All courts ceased to function during World War II when the Japanese occupation of Singapore began in February 1942. Though the Japanese military authorities created a court of appeal, it did not hear any cases. Following the end of the occupation in 1945, all pre-war courts were revived. There was no change in the judicial system when the Straits Settlements were dissolved in 1946 and Singapore became a crown colony in its own right, except that the Supreme Court of the Straits Settlements became known as the Supreme Court of Singapore.

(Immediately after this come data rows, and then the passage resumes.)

Definition set_mach (m : machine) (k : kernel) : kernel :=
  Kernel _ m (kmm k) (pmm_manager k) (npage k) (nbase k) (va_pa_offset k)
    (satp_virtual k) (satp_physical k) (ticks k) (is_panic k).
Definition set_kmm (m : mm_state) (k : kernel) : kernel :=
  Kernel _ (mach k) m (pmm_manager k) (npage k) (nbase k) (va_pa_offset k)
    (satp_virtual k) (satp_physical k) (ticks k) (is_panic k).
Definition set_manager (m : option manager) (k : kernel) : kernel :=
  Kernel _ (mach k) (kmm k) m (npage k) (nbase k) (va_pa_offset k)
    (satp_virtual k) (satp_physical k) (ticks k) (is_panic k).
Definition set_layout (va nb np : Z) (k : kernel) : kernel :=
  Kernel _ (mach k) (kmm k) (pmm_manager k) np nb va
    (satp_virtual k) (satp_physical k) (ticks k) (is_panic k).
Definition set_satp (v p : Z) (k : kernel) : kernel :=
  Kernel _ (mach k) (kmm k) (pmm_manager k) (npage k) (nbase k) (va_pa_offset k)
    v p (ticks k) (is_panic k).
Definition set_ticks (t : Z) (k : kernel) : kernel :=
  Kernel _ (mach k) (kmm k) (pmm_manager k) (npage k) (nbase k) (va_pa_offset k)
    (satp_virtual k) (satp_physical k) t (is_panic k).
Definition set_is_panic (b : bool) (k : kernel) : kernel :=
  Kernel _ (mach k) (kmm k) (pmm_manager k) (npage k) (nbase k) (va_pa_offset k)
    (satp_virtual k) (satp_physical k) (ticks k) b.

Definition machL : lens kernel machine := Lens mach set_mach.
Definition mmL : lens kernel mm_state := Lens kmm set_kmm.

#[global] Instance machL_laws : LensLaws machL.
Proof using Type. by split; intros; destruct s. Qed.
#[global] Instance mmL_laws : LensLaws mmL.
Proof using Type. by split; intros; destruct s. Qed.

Definition printk (fmt : list Z) (ap : va_list) : M kernel unit :=
  _ ← zoom machL (cprintf fmt ap); mret ().

(** [__panic]: a first panic prints its message; then the kernel stays in
    its monitor for good, so the caller never continues. *)
Definition panic {A} (file : string) (ln : Z) (fmt : list Z) (ap : va_list) (msg : string) : M kernel A :=
  k ← mget;
  _ ← (if is_panic k then mret () else
         mput (set_is_panic true k);;
         printk (line "kernel panic at %s:%d:" ++ text "    ") [VStr (text file); VInt ln];;
         (_ ← zoom machL (vcprintf fmt ap); mret ());;
         printk [10] []);
  zoom machL intr_disable;;
  mpanic msg.

(** [__warn]. *)
Definition warn (file : string) (ln : Z) (fmt : list Z) (ap : va_list) : M kernel unit :=
  printk (line "kernel warning at %s:%d:" ++ text "    ") [VStr (text file); VInt ln];;
  (_ ← zoom machL (vcprintf fmt ap); mret ());;
  printk [10] [].

Definition is_kernel_panic : M kernel bool := k ← mget; mret (is_panic k).

(** [assert(x)], [x] written out in [expr]. *)
Definition kassert (x : bool) (file : string) (ln : Z) (expr : string) : M kernel unit :=
  if x then mret () else panic file ln (text "assertion failed: %s") [VStr (text expr)] expr.
End kernel.

(** ** Formats the kernel prints *)

Definition plain (c : conversion) : directive := Directive false 0 None 0 c.
Definition hex16 : directive := Directive true 16 None 1 ConvHex.
Definition hex8 : directive := Directive true 8 None 0 ConvHex.
Definition lits (s : list Z) : list piece := map Literal s.

Definition hex16_out (v : Z) : list Z := render_number hex16 16 (u64 v).
Definition hex8_out (v : Z) : list Z := render_number hex8 16 (u32 v).
Definition decimal_out (v : Z) : list Z :=
  (if v <? 0 then [45] else []) ++ render_number (plain ConvDecimal) 10 (Z.abs v).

Singapore ceased to be part of the British Empire in 1963 when it joined the Federation of Malaysia. In 1964, the Supreme Court of the Colony of Singapore was replaced by the High Court of Malaysia in Singapore, appeals from which lay to the Federal Court of Malaysia in Kuala Lumpur. The Privy Council remained the final appellate court, although appellants now submitted their petitions to the Yang di-Pertuan Agong (head of state of Malaysia) who sent them on to the Judicial Committee. In turn, the Judicial Committee conveyed their recommendations on appeals to the Yang di-Pertuan Agong, who then made the final orders. Singapore left the Federation in 1965. At the time of the nation's full independence, no changes were made to the judicial system. It was only with effect from 9 January 1970 that the Supreme Court of the Republic of Singapore consisting of the Court of Appeal and High Court was established. The Judicial Committee Act 1966 was passed to enable the Privy Council to continue its role as Singapore's final court of appeal, and to remove the need to petition the British monarch or the Yang di-Pertuan Agong in order to appeal.

In 1985, 21 out of 142 appeals heard by the Privy Council originated from Singapore. Moves towards full legal autochthony from Britain began in 1989, when appeals to the Privy Council were limited in the wake of a 1988 Privy Council ruling reversing the Court of Appeal's decision to strike opposition politician J.B. Jeyaretnam off the roll of advocates and solicitors for having been convicted of cheque fraud and making a false declaration concerning the accounts of the Workers' Party of Singapore. The Privy Council judged Jeyaretnam to have been the victim of a "grievous injustice" in Singapore's courts, having been "fined, imprisoned and publicly disgraced for offences of which [he and his co-accused] were not guilty". Under the new rules, in civil cases to appeal to the Privy Council all parties to the proceedings had to consent, while in criminal cases appeals could only be brought in death penalty cases when the Court of Criminal Appeal's decision had not been unanimous. Subsequently, with effect from 8 April 1994, all remaining appeals to the Privy Council were abolished. The Court of Criminal Appeal was done away with, and a single permanent Court of Appeal exercising both civil and criminal appellate jurisdiction was instituted with the Chief Justice sitting as the President of the Court together with Judges of Appeal, who rank above ordinary judges of the High Court.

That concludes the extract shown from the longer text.